Work request: Could you return the lines below exactly, from the first line up to and including the line that holds "apply result_mbind_Ok in E as (c'"?

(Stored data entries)

BEGIN

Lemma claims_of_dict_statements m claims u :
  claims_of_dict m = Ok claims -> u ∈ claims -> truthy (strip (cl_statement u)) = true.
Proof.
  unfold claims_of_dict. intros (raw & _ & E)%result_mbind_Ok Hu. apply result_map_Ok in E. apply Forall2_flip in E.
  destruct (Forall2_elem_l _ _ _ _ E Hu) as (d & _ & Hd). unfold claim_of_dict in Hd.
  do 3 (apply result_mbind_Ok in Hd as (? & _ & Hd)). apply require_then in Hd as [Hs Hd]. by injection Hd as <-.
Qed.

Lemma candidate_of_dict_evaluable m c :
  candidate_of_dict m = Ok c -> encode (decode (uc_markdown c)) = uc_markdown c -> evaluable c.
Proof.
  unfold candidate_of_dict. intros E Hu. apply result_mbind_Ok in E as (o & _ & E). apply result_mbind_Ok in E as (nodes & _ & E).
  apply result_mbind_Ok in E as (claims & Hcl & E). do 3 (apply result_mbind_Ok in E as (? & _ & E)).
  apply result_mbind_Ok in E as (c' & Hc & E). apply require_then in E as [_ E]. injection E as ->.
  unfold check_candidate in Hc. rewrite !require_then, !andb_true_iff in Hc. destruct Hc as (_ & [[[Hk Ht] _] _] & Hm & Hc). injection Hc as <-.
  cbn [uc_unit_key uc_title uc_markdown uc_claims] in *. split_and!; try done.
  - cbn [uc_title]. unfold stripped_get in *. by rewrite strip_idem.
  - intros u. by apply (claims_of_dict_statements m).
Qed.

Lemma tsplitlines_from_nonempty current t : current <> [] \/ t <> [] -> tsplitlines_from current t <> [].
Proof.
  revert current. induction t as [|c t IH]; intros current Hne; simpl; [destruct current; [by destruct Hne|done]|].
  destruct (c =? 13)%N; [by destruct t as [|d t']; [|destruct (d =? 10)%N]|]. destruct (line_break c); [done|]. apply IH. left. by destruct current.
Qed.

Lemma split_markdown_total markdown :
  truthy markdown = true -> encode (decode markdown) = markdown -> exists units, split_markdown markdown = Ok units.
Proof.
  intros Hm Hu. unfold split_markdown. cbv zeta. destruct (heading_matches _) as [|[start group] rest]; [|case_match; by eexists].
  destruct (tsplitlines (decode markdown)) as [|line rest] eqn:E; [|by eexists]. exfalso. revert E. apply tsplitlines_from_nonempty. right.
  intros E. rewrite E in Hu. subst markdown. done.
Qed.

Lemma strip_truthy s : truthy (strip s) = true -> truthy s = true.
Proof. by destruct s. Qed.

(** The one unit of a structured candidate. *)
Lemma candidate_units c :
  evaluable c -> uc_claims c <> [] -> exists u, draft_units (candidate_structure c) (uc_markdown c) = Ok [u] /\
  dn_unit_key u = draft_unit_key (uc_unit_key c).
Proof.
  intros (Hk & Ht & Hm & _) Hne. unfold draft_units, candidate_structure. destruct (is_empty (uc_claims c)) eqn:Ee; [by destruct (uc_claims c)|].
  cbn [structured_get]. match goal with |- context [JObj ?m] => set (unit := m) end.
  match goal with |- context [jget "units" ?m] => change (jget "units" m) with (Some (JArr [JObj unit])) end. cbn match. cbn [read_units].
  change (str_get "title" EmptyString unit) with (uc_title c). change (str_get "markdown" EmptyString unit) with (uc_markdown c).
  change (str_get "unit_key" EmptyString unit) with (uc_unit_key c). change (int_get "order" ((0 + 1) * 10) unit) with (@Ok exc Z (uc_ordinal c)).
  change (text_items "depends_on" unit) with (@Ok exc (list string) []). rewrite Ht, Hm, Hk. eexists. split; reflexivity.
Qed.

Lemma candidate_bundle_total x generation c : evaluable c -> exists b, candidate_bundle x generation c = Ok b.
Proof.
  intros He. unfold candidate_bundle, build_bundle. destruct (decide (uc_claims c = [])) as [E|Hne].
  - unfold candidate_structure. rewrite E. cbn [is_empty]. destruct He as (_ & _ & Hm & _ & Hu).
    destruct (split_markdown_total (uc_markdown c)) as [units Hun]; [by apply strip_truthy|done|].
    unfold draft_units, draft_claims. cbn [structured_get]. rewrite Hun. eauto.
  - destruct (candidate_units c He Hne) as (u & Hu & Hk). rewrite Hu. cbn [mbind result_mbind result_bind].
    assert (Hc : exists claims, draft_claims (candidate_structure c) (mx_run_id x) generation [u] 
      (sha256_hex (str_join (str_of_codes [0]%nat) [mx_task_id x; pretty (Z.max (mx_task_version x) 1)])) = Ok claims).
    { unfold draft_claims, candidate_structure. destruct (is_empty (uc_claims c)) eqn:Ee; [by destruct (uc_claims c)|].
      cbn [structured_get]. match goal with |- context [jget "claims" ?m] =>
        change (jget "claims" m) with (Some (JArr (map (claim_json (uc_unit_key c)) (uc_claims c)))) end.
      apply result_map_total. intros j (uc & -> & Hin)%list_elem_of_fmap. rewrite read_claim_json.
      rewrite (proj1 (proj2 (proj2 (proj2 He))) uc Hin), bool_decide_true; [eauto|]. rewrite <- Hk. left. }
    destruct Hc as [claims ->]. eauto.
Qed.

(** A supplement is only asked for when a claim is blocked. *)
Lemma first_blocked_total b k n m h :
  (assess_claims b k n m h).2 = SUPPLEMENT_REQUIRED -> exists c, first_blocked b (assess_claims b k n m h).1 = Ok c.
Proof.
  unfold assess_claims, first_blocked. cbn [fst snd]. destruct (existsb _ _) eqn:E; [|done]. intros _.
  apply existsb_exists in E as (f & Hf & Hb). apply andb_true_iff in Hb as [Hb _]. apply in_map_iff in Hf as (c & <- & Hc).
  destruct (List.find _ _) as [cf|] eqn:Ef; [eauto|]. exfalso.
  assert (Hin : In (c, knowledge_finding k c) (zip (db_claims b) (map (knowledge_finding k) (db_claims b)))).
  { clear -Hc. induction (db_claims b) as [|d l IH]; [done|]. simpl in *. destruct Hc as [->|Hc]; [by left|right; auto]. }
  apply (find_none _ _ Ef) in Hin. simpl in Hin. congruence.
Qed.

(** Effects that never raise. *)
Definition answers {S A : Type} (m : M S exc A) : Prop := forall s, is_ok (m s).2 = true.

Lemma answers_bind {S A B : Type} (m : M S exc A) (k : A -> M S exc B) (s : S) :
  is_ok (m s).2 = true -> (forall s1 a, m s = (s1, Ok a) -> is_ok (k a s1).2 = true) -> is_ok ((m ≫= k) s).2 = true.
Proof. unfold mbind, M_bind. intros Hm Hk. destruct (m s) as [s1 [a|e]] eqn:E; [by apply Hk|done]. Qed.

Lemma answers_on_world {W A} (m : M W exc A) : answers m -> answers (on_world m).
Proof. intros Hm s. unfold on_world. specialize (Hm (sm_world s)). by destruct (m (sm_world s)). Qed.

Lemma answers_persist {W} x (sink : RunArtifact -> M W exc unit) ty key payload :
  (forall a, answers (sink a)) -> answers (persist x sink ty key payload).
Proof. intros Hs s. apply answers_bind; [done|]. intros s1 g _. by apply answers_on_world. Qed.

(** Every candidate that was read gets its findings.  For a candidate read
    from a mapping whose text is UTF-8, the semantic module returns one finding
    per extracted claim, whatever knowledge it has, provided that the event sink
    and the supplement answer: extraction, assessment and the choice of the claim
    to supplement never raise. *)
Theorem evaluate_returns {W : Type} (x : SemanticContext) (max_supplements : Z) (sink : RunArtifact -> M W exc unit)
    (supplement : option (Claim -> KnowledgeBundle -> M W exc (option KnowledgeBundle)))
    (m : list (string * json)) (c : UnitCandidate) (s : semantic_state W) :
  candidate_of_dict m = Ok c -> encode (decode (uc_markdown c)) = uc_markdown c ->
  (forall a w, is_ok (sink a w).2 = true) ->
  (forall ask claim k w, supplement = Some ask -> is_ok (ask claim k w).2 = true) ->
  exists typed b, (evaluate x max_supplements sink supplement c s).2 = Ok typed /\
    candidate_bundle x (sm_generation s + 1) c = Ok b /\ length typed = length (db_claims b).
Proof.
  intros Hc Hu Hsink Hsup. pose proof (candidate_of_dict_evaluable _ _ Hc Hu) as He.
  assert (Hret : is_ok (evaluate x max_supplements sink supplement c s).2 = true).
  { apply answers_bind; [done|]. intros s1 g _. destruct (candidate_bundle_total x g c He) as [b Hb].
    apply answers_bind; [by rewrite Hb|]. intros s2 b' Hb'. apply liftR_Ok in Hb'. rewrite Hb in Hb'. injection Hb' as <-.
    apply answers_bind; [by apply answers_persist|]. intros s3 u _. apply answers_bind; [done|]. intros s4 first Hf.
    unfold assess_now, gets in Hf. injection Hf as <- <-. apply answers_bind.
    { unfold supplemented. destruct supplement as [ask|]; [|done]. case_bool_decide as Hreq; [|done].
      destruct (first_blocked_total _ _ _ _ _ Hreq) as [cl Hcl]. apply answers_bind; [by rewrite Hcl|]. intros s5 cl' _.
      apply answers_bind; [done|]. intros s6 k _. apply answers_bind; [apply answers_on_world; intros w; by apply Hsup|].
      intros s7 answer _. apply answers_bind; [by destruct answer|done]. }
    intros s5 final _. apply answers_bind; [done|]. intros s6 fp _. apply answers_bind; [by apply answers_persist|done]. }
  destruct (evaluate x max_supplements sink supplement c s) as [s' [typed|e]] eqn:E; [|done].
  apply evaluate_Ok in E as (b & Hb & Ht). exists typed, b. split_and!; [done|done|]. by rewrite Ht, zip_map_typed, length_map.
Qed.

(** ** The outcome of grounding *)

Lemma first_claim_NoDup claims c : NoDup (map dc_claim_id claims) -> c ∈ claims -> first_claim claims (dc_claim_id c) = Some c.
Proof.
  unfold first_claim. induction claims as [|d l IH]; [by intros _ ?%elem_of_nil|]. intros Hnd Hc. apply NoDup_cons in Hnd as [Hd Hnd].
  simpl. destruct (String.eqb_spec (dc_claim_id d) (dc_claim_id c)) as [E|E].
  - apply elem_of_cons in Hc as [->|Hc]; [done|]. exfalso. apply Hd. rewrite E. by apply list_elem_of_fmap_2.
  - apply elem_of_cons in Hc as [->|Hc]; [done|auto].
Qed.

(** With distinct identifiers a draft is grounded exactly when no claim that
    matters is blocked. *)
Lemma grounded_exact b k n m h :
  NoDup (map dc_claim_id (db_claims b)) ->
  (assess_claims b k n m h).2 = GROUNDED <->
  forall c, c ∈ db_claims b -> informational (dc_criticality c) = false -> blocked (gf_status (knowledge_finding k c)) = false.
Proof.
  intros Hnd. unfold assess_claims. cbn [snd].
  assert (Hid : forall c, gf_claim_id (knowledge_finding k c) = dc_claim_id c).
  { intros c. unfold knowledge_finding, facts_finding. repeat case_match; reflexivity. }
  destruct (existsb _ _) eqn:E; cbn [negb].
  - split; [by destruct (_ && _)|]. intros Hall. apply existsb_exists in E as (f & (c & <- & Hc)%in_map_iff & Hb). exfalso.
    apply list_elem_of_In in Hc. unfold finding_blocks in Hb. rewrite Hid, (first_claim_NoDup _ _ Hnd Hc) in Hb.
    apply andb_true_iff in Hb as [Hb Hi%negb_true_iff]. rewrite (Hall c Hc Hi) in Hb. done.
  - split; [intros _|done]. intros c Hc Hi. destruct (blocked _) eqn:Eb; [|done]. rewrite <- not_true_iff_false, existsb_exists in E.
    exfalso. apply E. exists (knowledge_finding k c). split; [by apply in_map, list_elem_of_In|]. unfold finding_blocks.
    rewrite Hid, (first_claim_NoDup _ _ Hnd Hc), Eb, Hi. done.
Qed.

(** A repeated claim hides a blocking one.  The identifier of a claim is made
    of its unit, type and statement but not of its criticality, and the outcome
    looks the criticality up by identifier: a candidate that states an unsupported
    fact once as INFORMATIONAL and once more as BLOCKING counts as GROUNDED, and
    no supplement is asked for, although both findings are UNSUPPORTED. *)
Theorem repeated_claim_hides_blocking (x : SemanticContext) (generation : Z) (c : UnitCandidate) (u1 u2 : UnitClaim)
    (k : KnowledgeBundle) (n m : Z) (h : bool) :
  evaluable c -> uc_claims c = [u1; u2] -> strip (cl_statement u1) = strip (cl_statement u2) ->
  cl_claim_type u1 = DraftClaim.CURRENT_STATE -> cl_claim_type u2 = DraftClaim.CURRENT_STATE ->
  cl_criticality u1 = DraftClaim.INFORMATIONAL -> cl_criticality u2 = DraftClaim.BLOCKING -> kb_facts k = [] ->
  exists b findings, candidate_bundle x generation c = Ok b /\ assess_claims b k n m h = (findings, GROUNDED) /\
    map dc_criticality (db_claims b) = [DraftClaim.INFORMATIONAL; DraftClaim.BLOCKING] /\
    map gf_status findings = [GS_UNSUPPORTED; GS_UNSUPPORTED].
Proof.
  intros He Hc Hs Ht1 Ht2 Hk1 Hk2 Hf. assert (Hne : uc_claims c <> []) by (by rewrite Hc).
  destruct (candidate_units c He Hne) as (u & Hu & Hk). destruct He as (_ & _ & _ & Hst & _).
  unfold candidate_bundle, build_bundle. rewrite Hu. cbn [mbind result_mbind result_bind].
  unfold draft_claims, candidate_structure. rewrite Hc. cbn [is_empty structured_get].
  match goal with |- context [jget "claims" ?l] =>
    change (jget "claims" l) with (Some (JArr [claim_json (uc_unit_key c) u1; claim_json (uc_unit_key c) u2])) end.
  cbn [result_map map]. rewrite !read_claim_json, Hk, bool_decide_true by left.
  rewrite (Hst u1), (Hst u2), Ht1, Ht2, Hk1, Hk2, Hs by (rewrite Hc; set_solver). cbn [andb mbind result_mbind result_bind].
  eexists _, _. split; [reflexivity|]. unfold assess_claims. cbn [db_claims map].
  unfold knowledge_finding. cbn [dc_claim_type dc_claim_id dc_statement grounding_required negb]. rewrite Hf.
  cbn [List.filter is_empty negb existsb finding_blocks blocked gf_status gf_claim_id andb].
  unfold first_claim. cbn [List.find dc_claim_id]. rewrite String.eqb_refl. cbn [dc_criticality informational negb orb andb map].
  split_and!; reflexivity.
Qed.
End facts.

END

Task response:
Lemma claims_of_dict_statements m claims u :
  claims_of_dict m = Ok claims -> u ∈ claims -> truthy (strip (cl_statement u)) = true.
Proof.
  unfold claims_of_dict. intros (raw & _ & E)%result_mbind_Ok Hu. apply result_map_Ok in E. apply Forall2_flip in E.
  destruct (Forall2_elem_l _ _ _ _ E Hu) as (d & _ & Hd). unfold claim_of_dict in Hd.
  do 3 (apply result_mbind_Ok in Hd as (? & _ & Hd)). apply require_then in Hd as [Hs Hd]. by injection Hd as <-.
Qed.

Lemma candidate_of_dict_evaluable m c :
  candidate_of_dict m = Ok c -> encode (decode (uc_markdown c)) = uc_markdown c -> evaluable c.
Proof.
  unfold candidate_of_dict. intros E Hu. apply result_mbind_Ok in E as (o & _ & E). apply result_mbind_Ok in E as (nodes & _ & E).
  apply result_mbind_Ok in E as (claims & Hcl & E). do 3 (apply result_mbind_Ok in E as (? & _ & E)).
  apply result_mbind_Ok in E as (c' & Hc & E). apply require_then in E as [_ E]. injection E as ->.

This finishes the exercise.